Dinner With Strangers

255 Words
Chapter Thirteen That evening, Mom insisted on a family dinner. She was radiant, fussing over table settings and laughing too brightly at my stepfather’s jokes. I wanted to shrink into my chair, invisible. The dining room shimmered like something out of a magazine—long polished table, candles flickering, the scent of roasted lamb filling the air. Yet I couldn’t breathe. He sat across from me, shoulders relaxed, as though nothing in the world could rattle him. But his eyes… they never left me. “So,” my stepfather asked, his tone warm, “how are you adjusting, sweetheart?
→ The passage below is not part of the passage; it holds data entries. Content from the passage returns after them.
(** [rand_Read] fills a [[TokenIDSize]byte]. *)
Definition generateTokenID (rand_Read : outcome (list byte)) : outcome (list byte) :=
  copy_array Identifier.TokenIDSize <$> rand_Read.

Definition createUniqueIdentifier (rand_Read : outcome (list byte)) (paymentHash : list byte) :
    outcome (list byte) :=
  tokenID ← generateTokenID rand_Read;
  let '(buf, err) := Identifier.EncodeIdentifier
    {| Identifier.Version := Identifier.LatestVersion;
       Identifier.PaymentHash := paymentHash;
       Identifier.TokenID := tokenID |} in
  _ ← err;
  Ok buf.

Definition caveatsForServices lim (services : list LsatService.t) : outcome (list Caveat.t) :=
  servicesCaveat ← LsatService.NewServicesCaveat services;
  capabilities ← ServiceCapabilities lim services;
  constraints ← ServiceConstraints lim services;
  timeouts ← ServiceTimeouts lim services;
  Ok ([servicesCaveat] ++ capabilities ++ constraints ++ timeouts).

(** What follows the creation of the secret: it fails as a whole. *)
Definition bakeL402 lim (secret id : list byte) (services : list LsatService.t) :
    outcome macaroon :=
  mac ← mac_New secret id "lsat";
  caveats ← match services with [] => Ok [] | _ => caveatsForServices lim services end;
  AddFirstPartyCaveats mac caveats.

(** Every failure after [NewSecret] revokes the secret and ignores how that went. *)
Definition MintL402 ch lim (rand_Read : outcome (list byte)) st
    (services : list LsatService.t) : S * outcome (macaroon * string) :=
  let '(recipientLud16, price) := paymentDetailsForMaxPrice services in
  match NewChallenge ch recipientLud16 price with
  | Ok (paymentRequest, paymentHash) =>
      match createUniqueIdentifier rand_Read paymentHash with
      | Ok id =>
          let idHash := Sum256 id in
          match NewSecret st idHash paymentHash with
          | (st1, Ok secret) =>
              match bakeL402 lim secret id services with
              | Ok mac => (st1, Ok (mac, paymentRequest))
              | Err e => ((RevokeSecret st1 idHash).1, Err e)
              | Panic m => (st1, Panic m)
              end
          | (st1, Err e) => (st1, Err e)
          | (st1, Panic m) => (st1, Panic m)
          end
      | Err e => (st, Err e)
      | Panic m => (st, Panic m)
      end
  | Err e => (st, Err e)
  | Panic m => (st, Panic m)
  end.

Record VerificationParams := {
  vpMacaroon : macaroon;
  vpPreimage : list byte;
  vpTargetService : string
}.

(** Caveats that do not decode are skipped. *)
Definition decodable (rawCaveats : list string) : list Caveat.t :=
  omap (fun raw => match Caveat.DecodeCaveat raw with Ok c => Some c | _ => None end) rawCaveats.

Definition satisfiers (target : string) (now : time) : list Caveat.Satisfier :=
  [Satisfiers.NewServicesSatisfier target; Satisfiers.NewTimeoutSatisfier target now].

Definition VerifyL402 st (now : time) (params : VerificationParams) : outcome unit :=
  id ← Identifier.DecodeIdentifier (mac_Id (vpMacaroon params));
  if decide (Preimage_Hash (vpPreimage params) ≠ Identifier.PaymentHash id)
  then Err (Errorf "invalid preimage")
  else
    secret ← GetSecret st (Sum256 (mac_Id (vpMacaroon params)));
    rawCaveats ← mac_VerifySignature (vpMacaroon params) secret;
    Caveat.VerifyCaveats (decodable rawCaveats)
      (satisfiers (vpTargetService params) now).
End Mint.
Arguments VerificationParams {_}.

(** ** The price *)
Lemma paymentDetails_fold services r0 p0 :
  let acc := foldl (fun '(r, m) s =>
    if decide (m < LsatService.Price s) then (LsatService.RecipientLud16 s, LsatService.Price s)
    else (r, m)) (r0, p0) services in
  p0 <= acc.2 /\ Forall (fun s => LsatService.Price s <= acc.2) services /\
  (acc = (r0, p0) \/
   exists s, s ∈ services /\ p0 < LsatService.Price s /\
             acc = (LsatService.RecipientLud16 s, LsatService.Price s)).
Proof.
  revert r0 p0; induction services as [|s services IH]; intros r0 p0.
  { cbn. split; [lia|]. split; [constructor | by left]. }
  cbn -[Z.lt]. case_decide as Hlt.
  - destruct (IH (LsatService.RecipientLud16 s) (LsatService.Price s)) as (H1 & H2 & H3).
    split; [lia|]. split; [by constructor|]. right.
    destruct H3 as [->|(s' & Hin & Hp & ->)].
    + exists s. split; [left|]. done.
    + exists s'. split; [by right|]. split; [lia|done].
  - destruct (IH r0 p0) as (H1 & H2 & H3).
    split; [lia|]. split; [constructor; [lia|done]|].
    destruct H3 as [->|(s' & Hin & Hp & ->)]; [by left|]. right.
    exists s'. split; [by right|]. done.
Qed.

(** ** Minting *)
Section MintFacts.
Context `{L402Lib} `{!L402Laws}.
Context {S C L : Type} `{!SecretStore S} `{!SecretStoreLaws S}
        `{!Challenger C} `{!ChallengerLaws C} `{!ServiceLimiter L}.
Implicit Types (st : S) (ch : C) (lim : L).

Lemma createUniqueIdentifier_Ok rnd h i :
  is_array 32 h -> createUniqueIdentifier rnd h = Ok i ->
  exists tid, is_array 32 tid /\
    Identifier.DecodeIdentifier i =
      Ok {| Identifier.Version := 0; Identifier.PaymentHash := h; Identifier.TokenID := tid |}.
Proof.
  unfold createUniqueIdentifier, generateTokenID. intros Hh E.
  apply bind_Ok_inv in E as (tid & Et & E).
  assert (Ht : is_array 32 tid).
  { destruct rnd; [|done..]. cbn [fmap outcome_fmap] in Et.
    apply (inj Ok) in Et as <-. apply copy_array_length. }
  exists tid. split; [done|].
  rewrite <- (Identifier.decode_encode
    {| Identifier.Version := 0; Identifier.PaymentHash := h; Identifier.TokenID := tid |}).
  - destruct (Identifier.EncodeIdentifier _) as [buf r] eqn:Ee.
    apply bind_Ok_inv in E as (u & _ & E). by apply (inj Ok) in E as <-.
  - done.
  - done.
Qed.

Lemma bakeL402_Ok lim secret i services mac :
  bakeL402 lim secret i services = Ok mac ->
  mac_Id mac = i /\
  exists cs, match services with [] => Ok [] | _ => caveatsForServices lim services end = Ok cs /\
             mac_VerifySignature mac secret = Ok (Caveat.EncodeCaveat <$> cs).
Proof.
  unfold bakeL402. intros E. apply bind_Ok_inv in E as (m0 & E0 & E).
  apply bind_Ok_inv in E as (cs & Ec & E). split.
  - destruct (AddFirstPartyCaveats_spec _ _ _ E) as [-> _]. by eapply New_Id.
  - exists cs. split; [done|].
    by rewrite (AddFirstPartyCaveats_verify _ _ _ _ _ E (Verify_New _ _ _ _ E0)).
Qed.

(** A minted token: its identifier carries the payment hash of the challenge,
    its secret is in the store, its signature verifies and reports exactly the
    caveats of its services. *)
Lemma MintL402_Ok ch lim rnd st services st' mac payreq :
  MintL402 ch lim rnd st services = (st', Ok (mac, payreq)) ->
  exists h tid secret cs,
    let '(recipient, price) := paymentDetailsForMaxPrice services in
    NewChallenge ch recipient price = Ok (payreq, h) /\
    is_array 32 h /\
    Identifier.DecodeIdentifier (mac_Id mac) =
      Ok {| Identifier.Version := 0; Identifier.PaymentHash := h; Identifier.TokenID := tid |} /\
    NewSecret st (Sum256 (mac_Id mac)) h = (st', Ok secret) /\
    mac_VerifySignature mac secret = Ok (Caveat.EncodeCaveat <$> cs) /\
    match services with [] => Ok [] | _ => caveatsForServices lim services end = Ok cs.
Proof.
  unfold MintL402. destruct (paymentDetailsForMaxPrice services) as [recipient price].
  destruct (NewChallenge ch recipient price) as [[inv h]| |] eqn:Ec; [|done..].
  pose proof (challenge_hash _ _ _ _ _ Ec) as Hh.
  destruct (createUniqueIdentifier rnd h) as [i| |] eqn:Ei; [|done..].
  destruct (NewSecret st (Sum256 i) h) as [st1 [secret| |]] eqn:En; [|done..].
  destruct (bakeL402 lim secret i services) as [m| |] eqn:Eb; [|done..].
  intros [= <- <- <-].
  apply createUniqueIdentifier_Ok in Ei as (tid & Ht & Ed); [|done].
  apply bakeL402_Ok in Eb as (Hid & cs & Hcs & Hv).
  exists h, tid, secret, cs. rewrite Hid. done.
Qed.

(** A failed minting leaves no secret behind when the store can revoke. *)
Lemma MintL402_Err ch lim rnd st services st' e j :
  (forall i h, is_ok (RevokeSecret (NewSecret st i h).1 i).2 = true) ->
  MintL402 ch lim rnd st services = (st', Err e) ->
  held st' j = held st j.
Proof.
  unfold MintL402. intros Hrev. destruct (paymentDetailsForMaxPrice services) as [recipient price].
  destruct (NewChallenge ch recipient price) as [[inv h]| |] eqn:Ec; [|naive_solver..].
  destruct (createUniqueIdentifier rnd h) as [i| |] eqn:Ei; [|naive_solver..].
  destruct (NewSecret st (Sum256 i) h) as [st1 [secret|e1|]] eqn:En; [| |done].
  2: { intros [= <- <-]. by eapply new_fails. }
  destruct (bakeL402 lim secret i services) as [m|e2|] eqn:Eb; [done| |done].
  intros [= <- <-]. specialize (Hrev (Sum256 i) h).
  rewrite En in Hrev. cbn [fst] in Hrev.
  destruct (RevokeSecret st1 (Sum256 i)) as [st2 r] eqn:Er. cbn [fst snd] in *.
  destruct (decide (Sum256 i = j)) as [<-|Hne].
  - rewrite (new_fresh _ _ _ _ _ En). destruct r as [[]| |]; [|done..]. by eapply revoke_get.
  - rewrite (revoke_other _ _ _ _ j Er Hne). by eapply new_other.
Qed.

(** The challenger never makes an invoice with this payment hash. *)
Definition never (ch : C) (q : list byte) : Prop :=
  forall recipient price inv, NewChallenge ch recipient price ≠ Ok (inv, q).

(** What is left alone: the secrets that are there, what has a row, and the
    settlements of the hashes in [Q]. *)
Record undisturbed (Q : list byte -> Prop) (st st' : S) : Prop := {
  undisturbed_held j : is_Some (held st j) -> held st' j = held st j;
  undisturbed_row q : settlements st q ≠ [] -> settlements st' q ≠ [];
  undisturbed_settled q : Q q -> settlements st' q = settlements st q
}.

Lemma undisturbed_same Q st st' : same_contents st st' -> undisturbed Q st st'.
Proof. intros [Hh Hs]. split; intros; by rewrite ?Hh, ?Hs. Qed.

Lemma undisturbed_refl Q st : undisturbed Q st st.
Proof. by apply undisturbed_same. Qed.

Lemma NewSecret_undisturbed st i h st1 r :
  NewSecret st i h = (st1, r) -> undisturbed (fun q => h ≠ q) st st1.
Proof.
  intros En. destruct (is_ok r) eqn:Hr.
  2: { apply undisturbed_same. by eapply new_fails. }
  destruct r as [k| |]; [|done..].
  split; [intros j Hj|intros q Hq|intros q Hq].
  - eapply new_other; [exact En|]. intros <-. rewrite (new_fresh _ _ _ _ _ En) in Hj. by destruct Hj.
  - rewrite (new_settlement _ _ _ _ _ q En). by destruct (settlements st q).
  - by rewrite (new_settlement _ _ _ _ _ q En), decide_False, app_nil_r.
Qed.

Lemma MintL402_undisturbed ch lim rnd st services :
  undisturbed (never ch) st (MintL402 ch lim rnd st services).1.
Proof.
  unfold MintL402. destruct (paymentDetailsForMaxPrice services) as [recipient price].
  destruct (NewChallenge ch recipient price) as [[inv h]| |] eqn:Ec; [|apply undisturbed_refl..].
  destruct (createUniqueIdentifier rnd h) as [i| |]; [|apply undisturbed_refl..].
  destruct (NewSecret st (Sum256 i) h) as [st1 r] eqn:En.
  assert (Hu : undisturbed (never ch) st st1).
  { destruct (NewSecret_undisturbed _ _ _ _ _ En) as [H1 H2 H3]. split; [exact H1|exact H2|].
    intros q Hq. apply H3. intros ->. by apply (Hq recipient price inv). }
  destruct r as [secret| |]; [|exact Hu..].
  destruct (bakeL402 lim secret i services) as [m| |]; [exact Hu| |exact Hu].
  destruct (RevokeSecret st1 (Sum256 i)) as [st2 r] eqn:Er. cbn [fst].
  destruct (is_ok r) eqn:Hr.
  - destruct r as [[]| |]; [|done..].
    split; intros j Hj; rewrite ?(rollback_settled _ _ _ _ _ _ j En Er); try done.
    rewrite (revoke_other _ _ _ _ j Er); [by apply Hu|].
    intros <-. rewrite (new_fresh _ _ _ _ _ En) in Hj. by destruct Hj.
  - destruct (revoke_fails _ _ _ _ Er Hr) as [Hh Hs], Hu as [H1 H2 H3].
    split; intros j Hj; rewrite ?Hh, ?Hs; auto.
Qed.

(** ** Verification *)
Lemma timeout_key_ne target :
  LsatService.CondServices ≠ target +:+ LsatService.CondTimeoutSuffix.
Proof.
  intros E. apply (f_equal String.length) in E. rewrite string_length_app in E. cbn in E. lia.
Qed.

(** The two satisfiers work on different conditions. *)
Lemma VerifyCaveats_two cs target now :
  Caveat.VerifyCaveats cs (satisfiers target now) = Ok tt <->
  Caveat.condition_ok (Satisfiers.NewServicesSatisfier target)
    (Caveat.select LsatService.CondServices cs) /\
  Caveat.condition_ok (Satisfiers.NewTimeoutSatisfier target now)
    (Caveat.select (target +:+ LsatService.CondTimeoutSuffix) cs).
Proof.
  unfold Caveat.VerifyCaveats. rewrite Caveat.VerifyCaveatsIn_Ok by (unfold Caveat.iteration_order; reflexivity).
  assert (Hl : forall k, Caveat.caveatSatisfiers (satisfiers target now) !! k =
    if decide (target +:+ LsatService.CondTimeoutSuffix = k)
    then Some (Satisfiers.NewTimeoutSatisfier target now)
    else if decide (LsatService.CondServices = k)
         then Some (Satisfiers.NewServicesSatisfier target) else None).
  { intros k. unfold Caveat.caveatSatisfiers, satisfiers. cbn [foldl Caveat.sCondition].
    rewrite !lookup_insert, lookup_empty. done. }
  split.
  - intros Hk. split; apply Hk; rewrite Hl.
    + rewrite decide_False by (intros E; by eapply timeout_key_ne). by rewrite decide_True.
    + by rewrite decide_True.
  - intros [Hs Ht] k s. rewrite Hl. repeat case_decide; naive_solver.
Qed.

Lemma VerifyL402_Ok st now params :
  VerifyL402 st now params = Ok tt <->
  exists id secret raw,
    Identifier.DecodeIdentifier (mac_Id (vpMacaroon params)) = Ok id /\
    Preimage_Hash (vpPreimage params) = Identifier.PaymentHash id /\
    GetSecret st (Sum256 (mac_Id (vpMacaroon params))) = Ok secret /\
    mac_VerifySignature (vpMacaroon params) secret = Ok raw /\
    Caveat.VerifyCaveats (decodable raw) (satisfiers (vpTargetService params) now) = Ok tt.
Proof.
  unfold VerifyL402. split.
  - intros E. apply bind_Ok_inv in E as (id & Ed & E). case_decide as Hp; [done|].
    apply bind_Ok_inv in E as (secret & Es & E). apply bind_Ok_inv in E as (raw & Er & E).
    exists id, secret, raw. destruct (decide (Preimage_Hash (vpPreimage params) = Identifier.PaymentHash id)); done.
  - intros (id & secret & raw & -> & Hp & -> & Er & Ev). cbn [mbind outcome_bind].
    rewrite decide_False by (by intros []). by rewrite Er.
Qed.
Is the new school treating you well?” I forced a smile. “It’s fine. Just… different.” “She’s doing more than fine,” he cut in smoothly. His smirk curved, almost daring me to argue. My fork slipped, clattering against porcelain. Mom glanced up, frowning. “Everything okay, honey?” “Yes,” I said quickly, my cheeks heating. But under the table, something brushed against my foot. I jerked back, only to realize—it was him. The tiniest flicker of a grin played on his lips as he chewed leisurely, like he hadn’t just lit my entire body on fire with one touch. Dinner stretched on endlessly, every word, every glance, tangled in unspoken tension. By the time I escaped to my room, I felt wrung out, like I’d run a marathon I hadn’t agreed to enter. And yet, a part of me couldn’t stop replaying that fleeting touch under the table.